# To do
The result should be every line in the data below that carries the string "when".

[Working data Boundary: Start]

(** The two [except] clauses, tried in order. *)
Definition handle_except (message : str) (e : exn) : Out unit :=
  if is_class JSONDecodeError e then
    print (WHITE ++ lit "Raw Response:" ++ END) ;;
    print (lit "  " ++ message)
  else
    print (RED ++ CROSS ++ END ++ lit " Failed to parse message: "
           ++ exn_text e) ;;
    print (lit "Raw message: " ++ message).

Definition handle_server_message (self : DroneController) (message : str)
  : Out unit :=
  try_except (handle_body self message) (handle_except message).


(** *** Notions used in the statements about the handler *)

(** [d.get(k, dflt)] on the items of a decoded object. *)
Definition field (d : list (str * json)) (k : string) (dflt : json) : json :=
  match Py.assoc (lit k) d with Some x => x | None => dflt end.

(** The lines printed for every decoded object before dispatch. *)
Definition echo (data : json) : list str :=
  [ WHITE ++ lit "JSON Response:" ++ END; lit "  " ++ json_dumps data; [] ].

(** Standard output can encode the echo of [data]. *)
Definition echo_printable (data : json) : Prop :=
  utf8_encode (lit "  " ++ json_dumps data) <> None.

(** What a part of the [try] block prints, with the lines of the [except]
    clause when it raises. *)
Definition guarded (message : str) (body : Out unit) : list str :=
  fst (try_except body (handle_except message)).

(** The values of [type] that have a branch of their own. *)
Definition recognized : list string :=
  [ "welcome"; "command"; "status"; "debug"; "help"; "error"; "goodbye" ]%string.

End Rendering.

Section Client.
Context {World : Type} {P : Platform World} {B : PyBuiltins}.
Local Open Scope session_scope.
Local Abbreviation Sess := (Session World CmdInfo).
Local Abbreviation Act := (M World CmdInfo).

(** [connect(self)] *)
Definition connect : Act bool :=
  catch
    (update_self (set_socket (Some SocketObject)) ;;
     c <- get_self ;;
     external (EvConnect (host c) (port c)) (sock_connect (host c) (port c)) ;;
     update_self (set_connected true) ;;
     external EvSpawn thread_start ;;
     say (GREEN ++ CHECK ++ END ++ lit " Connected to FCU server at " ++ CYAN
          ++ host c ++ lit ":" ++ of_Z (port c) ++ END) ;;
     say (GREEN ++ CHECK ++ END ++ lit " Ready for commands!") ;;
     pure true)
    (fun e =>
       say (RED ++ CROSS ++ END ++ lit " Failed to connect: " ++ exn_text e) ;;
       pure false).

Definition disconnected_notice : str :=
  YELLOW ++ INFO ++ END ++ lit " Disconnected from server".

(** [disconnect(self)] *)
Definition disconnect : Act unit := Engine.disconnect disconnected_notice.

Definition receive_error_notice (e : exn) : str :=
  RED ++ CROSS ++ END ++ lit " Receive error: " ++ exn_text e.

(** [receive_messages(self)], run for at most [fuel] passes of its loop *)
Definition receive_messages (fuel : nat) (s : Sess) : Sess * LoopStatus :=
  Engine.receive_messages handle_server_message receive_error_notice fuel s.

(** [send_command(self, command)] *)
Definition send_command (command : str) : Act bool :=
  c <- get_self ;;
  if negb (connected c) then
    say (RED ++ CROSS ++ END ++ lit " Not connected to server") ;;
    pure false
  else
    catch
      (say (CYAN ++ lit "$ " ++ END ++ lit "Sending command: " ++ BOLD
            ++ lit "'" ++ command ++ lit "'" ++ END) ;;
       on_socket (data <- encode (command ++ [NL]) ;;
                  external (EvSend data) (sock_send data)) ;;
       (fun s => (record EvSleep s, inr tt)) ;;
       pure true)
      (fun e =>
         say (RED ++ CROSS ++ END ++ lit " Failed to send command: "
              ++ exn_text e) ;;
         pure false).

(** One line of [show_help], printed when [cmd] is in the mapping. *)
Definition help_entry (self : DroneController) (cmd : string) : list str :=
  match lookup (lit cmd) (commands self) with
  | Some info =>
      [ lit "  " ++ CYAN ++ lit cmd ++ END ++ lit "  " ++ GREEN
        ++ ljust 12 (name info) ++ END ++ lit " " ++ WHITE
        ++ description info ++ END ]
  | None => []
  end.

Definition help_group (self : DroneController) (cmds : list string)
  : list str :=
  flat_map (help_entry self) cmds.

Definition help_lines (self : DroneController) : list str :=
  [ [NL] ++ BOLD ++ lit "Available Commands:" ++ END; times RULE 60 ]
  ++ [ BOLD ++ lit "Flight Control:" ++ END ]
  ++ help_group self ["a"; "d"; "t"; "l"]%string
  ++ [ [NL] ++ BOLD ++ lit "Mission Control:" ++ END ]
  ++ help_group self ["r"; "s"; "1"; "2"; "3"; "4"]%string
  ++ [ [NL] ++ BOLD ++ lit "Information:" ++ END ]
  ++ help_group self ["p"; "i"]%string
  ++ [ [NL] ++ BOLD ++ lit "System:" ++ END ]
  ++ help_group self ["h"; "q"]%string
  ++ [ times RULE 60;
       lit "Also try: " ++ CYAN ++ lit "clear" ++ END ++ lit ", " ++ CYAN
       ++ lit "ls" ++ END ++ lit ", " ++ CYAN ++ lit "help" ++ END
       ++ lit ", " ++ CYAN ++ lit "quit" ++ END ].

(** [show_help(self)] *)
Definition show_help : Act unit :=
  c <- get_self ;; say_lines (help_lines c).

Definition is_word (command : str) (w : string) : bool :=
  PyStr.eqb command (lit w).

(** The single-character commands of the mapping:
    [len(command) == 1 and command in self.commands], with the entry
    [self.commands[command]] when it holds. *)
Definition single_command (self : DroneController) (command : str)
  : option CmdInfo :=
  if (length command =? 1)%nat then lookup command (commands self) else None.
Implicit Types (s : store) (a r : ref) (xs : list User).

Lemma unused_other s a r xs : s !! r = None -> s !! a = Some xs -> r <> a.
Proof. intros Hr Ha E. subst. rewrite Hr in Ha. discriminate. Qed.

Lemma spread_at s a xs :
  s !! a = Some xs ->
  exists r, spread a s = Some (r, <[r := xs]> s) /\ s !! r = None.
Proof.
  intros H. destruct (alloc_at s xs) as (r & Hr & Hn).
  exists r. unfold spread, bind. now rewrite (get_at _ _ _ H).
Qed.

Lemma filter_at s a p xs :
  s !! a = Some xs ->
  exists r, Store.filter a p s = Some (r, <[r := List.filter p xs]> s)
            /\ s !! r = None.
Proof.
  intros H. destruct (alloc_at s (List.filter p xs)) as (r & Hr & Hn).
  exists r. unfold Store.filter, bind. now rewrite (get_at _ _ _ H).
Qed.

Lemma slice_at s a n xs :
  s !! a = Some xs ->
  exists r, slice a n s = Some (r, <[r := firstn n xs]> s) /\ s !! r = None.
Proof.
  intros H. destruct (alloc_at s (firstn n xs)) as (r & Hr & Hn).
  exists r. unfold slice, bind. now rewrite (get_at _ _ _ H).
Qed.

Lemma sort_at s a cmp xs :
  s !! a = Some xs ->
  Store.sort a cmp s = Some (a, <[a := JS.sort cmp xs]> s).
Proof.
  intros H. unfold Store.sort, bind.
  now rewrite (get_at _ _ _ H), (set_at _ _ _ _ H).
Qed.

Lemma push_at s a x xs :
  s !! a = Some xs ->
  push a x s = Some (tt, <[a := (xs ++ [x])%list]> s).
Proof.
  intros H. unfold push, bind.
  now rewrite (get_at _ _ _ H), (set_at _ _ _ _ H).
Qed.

[Working data Boundary: End]

# Task answer
    clause when it raises. *)
(** One line of [show_help], printed when [cmd] is in the mapping. *)
    [self.commands[command]] when it holds. *)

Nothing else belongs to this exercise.